What you need to do: In the entries below, find the line with "construction (environ_get env" and the line with "destruct (new_SpeechConfig _ _) as [e'|c].". Reproduce those two lines and every line between them exactly, and nothing more.

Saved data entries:

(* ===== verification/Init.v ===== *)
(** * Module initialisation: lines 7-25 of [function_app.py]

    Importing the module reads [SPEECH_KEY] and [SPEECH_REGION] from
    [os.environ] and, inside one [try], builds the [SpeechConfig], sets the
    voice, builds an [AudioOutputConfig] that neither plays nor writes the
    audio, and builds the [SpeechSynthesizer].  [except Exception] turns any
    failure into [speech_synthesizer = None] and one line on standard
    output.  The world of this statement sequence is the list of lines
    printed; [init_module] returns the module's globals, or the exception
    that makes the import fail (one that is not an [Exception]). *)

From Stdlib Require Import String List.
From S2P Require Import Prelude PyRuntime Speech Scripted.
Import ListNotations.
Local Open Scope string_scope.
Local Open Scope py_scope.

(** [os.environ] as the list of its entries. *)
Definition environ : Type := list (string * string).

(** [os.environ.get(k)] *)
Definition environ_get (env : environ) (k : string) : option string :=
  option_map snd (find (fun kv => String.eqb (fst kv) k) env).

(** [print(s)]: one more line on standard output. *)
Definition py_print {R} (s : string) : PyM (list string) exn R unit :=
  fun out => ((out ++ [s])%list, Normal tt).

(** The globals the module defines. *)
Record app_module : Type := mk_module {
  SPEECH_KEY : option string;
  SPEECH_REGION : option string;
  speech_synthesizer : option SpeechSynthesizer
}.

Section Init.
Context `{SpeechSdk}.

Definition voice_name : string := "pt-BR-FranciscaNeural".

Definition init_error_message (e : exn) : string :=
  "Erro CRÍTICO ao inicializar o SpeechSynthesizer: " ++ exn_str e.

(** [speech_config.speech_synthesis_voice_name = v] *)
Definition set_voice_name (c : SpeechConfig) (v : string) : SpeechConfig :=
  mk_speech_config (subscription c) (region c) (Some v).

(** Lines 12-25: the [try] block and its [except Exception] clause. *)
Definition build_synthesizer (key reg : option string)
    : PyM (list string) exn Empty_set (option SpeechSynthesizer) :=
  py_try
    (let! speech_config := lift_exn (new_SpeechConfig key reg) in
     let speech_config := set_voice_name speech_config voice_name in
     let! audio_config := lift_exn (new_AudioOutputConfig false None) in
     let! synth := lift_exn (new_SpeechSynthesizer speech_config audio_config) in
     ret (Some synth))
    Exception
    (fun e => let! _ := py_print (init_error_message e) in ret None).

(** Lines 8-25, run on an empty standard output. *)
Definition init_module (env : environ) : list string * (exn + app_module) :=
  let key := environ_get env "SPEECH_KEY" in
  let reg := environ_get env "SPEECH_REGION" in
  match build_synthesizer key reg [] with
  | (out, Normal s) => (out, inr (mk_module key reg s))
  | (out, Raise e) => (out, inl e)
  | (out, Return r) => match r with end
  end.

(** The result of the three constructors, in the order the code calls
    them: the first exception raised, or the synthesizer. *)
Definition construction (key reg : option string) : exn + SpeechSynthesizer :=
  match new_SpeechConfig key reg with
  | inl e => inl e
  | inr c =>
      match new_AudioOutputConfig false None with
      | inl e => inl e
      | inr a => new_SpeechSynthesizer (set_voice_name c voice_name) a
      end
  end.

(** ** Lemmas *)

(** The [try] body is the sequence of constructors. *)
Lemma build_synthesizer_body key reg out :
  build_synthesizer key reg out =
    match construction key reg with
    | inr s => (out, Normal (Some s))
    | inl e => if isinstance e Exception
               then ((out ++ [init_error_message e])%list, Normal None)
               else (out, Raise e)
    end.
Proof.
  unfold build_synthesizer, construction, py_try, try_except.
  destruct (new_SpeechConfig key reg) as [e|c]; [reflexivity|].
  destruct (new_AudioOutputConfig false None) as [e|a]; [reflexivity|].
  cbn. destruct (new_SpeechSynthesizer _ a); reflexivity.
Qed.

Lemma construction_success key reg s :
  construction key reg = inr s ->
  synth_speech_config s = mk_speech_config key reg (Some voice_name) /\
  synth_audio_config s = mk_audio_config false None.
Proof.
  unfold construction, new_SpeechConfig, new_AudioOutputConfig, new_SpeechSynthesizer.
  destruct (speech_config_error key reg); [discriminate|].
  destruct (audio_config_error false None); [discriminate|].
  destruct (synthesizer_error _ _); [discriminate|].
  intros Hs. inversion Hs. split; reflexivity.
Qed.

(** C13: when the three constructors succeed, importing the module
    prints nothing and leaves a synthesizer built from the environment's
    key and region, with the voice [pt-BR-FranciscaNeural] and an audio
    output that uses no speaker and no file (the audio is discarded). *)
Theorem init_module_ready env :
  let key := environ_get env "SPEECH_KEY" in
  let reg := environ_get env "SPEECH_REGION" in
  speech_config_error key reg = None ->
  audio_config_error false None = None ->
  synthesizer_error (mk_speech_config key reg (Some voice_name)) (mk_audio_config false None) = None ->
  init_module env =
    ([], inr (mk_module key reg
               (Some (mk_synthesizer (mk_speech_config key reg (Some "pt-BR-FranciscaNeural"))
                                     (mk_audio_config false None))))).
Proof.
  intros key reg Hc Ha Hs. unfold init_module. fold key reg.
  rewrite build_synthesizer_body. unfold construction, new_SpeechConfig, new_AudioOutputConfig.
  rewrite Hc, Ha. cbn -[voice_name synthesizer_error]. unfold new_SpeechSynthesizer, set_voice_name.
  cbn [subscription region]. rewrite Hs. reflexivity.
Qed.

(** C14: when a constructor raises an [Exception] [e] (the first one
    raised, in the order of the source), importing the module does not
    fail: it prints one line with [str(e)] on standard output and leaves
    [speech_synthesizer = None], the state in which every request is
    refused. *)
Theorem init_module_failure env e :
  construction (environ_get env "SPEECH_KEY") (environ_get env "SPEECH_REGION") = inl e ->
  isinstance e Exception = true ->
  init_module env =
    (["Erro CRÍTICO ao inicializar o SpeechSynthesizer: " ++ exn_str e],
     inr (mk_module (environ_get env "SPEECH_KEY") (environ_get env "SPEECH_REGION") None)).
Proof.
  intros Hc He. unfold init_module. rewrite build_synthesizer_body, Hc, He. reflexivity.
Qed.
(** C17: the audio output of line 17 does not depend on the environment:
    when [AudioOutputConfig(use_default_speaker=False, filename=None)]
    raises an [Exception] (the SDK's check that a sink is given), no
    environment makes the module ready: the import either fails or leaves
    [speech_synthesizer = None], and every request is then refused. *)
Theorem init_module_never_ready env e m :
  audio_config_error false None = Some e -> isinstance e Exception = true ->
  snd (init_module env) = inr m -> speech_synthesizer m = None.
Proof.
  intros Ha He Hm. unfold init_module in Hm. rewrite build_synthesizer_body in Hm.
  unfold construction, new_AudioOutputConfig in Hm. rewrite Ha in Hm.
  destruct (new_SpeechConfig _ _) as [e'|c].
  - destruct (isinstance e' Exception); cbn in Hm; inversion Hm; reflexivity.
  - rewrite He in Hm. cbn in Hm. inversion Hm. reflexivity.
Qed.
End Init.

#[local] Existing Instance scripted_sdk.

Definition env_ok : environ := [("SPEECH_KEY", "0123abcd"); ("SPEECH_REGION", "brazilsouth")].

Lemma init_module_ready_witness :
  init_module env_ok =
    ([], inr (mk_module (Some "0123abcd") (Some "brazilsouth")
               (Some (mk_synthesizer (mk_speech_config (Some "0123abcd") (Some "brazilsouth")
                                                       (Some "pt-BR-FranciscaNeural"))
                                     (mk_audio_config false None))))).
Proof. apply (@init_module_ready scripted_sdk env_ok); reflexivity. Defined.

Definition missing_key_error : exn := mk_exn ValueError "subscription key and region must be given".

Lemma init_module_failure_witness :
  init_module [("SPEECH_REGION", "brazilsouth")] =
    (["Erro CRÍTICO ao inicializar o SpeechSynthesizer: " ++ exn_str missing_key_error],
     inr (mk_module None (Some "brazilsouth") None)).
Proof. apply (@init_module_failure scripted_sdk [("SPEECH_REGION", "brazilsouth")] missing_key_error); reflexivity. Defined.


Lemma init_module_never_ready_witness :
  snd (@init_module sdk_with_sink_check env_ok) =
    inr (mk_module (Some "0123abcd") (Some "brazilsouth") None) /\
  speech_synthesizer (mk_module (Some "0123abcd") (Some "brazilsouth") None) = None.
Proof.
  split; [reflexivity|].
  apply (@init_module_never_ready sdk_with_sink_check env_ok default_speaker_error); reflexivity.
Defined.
* * *
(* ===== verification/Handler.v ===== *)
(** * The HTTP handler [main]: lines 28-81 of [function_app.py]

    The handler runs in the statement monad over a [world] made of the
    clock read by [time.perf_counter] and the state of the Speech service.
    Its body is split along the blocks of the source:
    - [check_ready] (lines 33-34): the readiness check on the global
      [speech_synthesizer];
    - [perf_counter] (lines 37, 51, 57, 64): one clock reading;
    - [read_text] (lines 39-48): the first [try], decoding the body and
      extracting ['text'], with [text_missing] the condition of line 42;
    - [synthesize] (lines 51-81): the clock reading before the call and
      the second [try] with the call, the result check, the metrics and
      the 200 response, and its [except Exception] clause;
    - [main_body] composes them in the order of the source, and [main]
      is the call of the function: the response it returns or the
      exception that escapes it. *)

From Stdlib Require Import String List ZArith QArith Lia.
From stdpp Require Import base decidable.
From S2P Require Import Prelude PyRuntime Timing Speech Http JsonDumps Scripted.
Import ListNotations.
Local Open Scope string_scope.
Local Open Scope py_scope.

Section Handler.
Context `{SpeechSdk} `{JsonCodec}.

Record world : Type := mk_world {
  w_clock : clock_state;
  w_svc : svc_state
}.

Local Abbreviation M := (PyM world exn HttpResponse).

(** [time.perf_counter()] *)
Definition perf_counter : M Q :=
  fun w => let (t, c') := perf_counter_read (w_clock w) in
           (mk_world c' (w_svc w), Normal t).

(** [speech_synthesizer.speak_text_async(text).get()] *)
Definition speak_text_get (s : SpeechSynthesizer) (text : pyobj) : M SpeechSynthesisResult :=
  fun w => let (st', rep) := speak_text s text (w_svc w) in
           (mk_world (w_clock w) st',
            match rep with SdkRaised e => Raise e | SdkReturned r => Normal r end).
--
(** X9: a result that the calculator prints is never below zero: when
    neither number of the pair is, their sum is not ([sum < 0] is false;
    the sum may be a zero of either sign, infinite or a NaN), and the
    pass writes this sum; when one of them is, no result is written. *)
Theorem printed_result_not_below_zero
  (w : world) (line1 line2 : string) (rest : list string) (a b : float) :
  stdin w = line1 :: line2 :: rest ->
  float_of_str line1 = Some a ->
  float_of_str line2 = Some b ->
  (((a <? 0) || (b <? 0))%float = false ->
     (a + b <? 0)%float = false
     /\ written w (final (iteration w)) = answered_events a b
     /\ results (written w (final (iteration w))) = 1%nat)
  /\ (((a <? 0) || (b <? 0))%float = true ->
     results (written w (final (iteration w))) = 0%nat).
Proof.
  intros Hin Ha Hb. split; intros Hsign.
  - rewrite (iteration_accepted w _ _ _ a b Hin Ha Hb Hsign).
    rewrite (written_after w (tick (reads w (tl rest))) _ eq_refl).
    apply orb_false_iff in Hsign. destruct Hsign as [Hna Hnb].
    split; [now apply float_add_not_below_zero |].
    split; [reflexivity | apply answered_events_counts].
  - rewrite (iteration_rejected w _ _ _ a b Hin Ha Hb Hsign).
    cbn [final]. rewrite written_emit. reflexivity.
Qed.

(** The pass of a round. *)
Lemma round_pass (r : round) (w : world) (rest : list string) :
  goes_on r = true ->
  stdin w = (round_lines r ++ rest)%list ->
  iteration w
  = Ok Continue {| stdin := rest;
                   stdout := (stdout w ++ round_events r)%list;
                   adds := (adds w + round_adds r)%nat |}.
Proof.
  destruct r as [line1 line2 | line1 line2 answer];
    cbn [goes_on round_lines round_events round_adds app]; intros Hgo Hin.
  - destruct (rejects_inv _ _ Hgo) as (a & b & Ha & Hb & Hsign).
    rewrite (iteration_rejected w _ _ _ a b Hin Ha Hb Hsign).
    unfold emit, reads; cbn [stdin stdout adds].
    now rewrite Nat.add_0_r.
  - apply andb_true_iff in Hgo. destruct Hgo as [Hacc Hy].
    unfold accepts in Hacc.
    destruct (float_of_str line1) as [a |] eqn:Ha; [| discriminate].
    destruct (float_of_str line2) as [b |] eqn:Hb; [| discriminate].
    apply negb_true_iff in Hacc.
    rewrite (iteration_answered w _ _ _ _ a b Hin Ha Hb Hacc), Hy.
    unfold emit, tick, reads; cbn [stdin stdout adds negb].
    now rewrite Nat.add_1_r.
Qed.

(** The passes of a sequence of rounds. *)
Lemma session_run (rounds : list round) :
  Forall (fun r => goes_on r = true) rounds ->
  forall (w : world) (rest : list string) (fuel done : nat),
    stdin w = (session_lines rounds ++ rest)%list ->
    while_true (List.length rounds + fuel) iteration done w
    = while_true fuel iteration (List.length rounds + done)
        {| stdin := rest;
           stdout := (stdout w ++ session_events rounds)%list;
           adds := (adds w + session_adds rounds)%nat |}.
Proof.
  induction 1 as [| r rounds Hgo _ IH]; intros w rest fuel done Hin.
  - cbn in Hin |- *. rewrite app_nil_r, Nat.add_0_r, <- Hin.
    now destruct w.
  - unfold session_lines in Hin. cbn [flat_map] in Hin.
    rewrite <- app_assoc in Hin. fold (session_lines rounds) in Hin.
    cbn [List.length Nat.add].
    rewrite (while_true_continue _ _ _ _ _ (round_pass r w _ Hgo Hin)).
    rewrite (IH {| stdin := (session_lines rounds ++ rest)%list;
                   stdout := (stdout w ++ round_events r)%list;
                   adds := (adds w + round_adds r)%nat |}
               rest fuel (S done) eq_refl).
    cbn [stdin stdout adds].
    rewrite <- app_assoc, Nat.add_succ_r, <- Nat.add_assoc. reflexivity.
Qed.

Written answer:
  construction (environ_get env "SPEECH_KEY") (environ_get env "SPEECH_REGION") = inl e ->
  isinstance e Exception = true ->
  init_module env =
    (["Erro CRÍTICO ao inicializar o SpeechSynthesizer: " ++ exn_str e],
     inr (mk_module (environ_get env "SPEECH_KEY") (environ_get env "SPEECH_REGION") None)).
Proof.
  intros Hc He. unfold init_module. rewrite build_synthesizer_body, Hc, He. reflexivity.
Qed.
(** C17: the audio output of line 17 does not depend on the environment:
    when [AudioOutputConfig(use_default_speaker=False, filename=None)]
    raises an [Exception] (the SDK's check that a sink is given), no
    environment makes the module ready: the import either fails or leaves
    [speech_synthesizer = None], and every request is then refused. *)
Theorem init_module_never_ready env e m :
  audio_config_error false None = Some e -> isinstance e Exception = true ->
  snd (init_module env) = inr m -> speech_synthesizer m = None.
Proof.
  intros Ha He Hm. unfold init_module in Hm. rewrite build_synthesizer_body in Hm.
  unfold construction, new_AudioOutputConfig in Hm. rewrite Ha in Hm.
  destruct (new_SpeechConfig _ _) as [e'|c].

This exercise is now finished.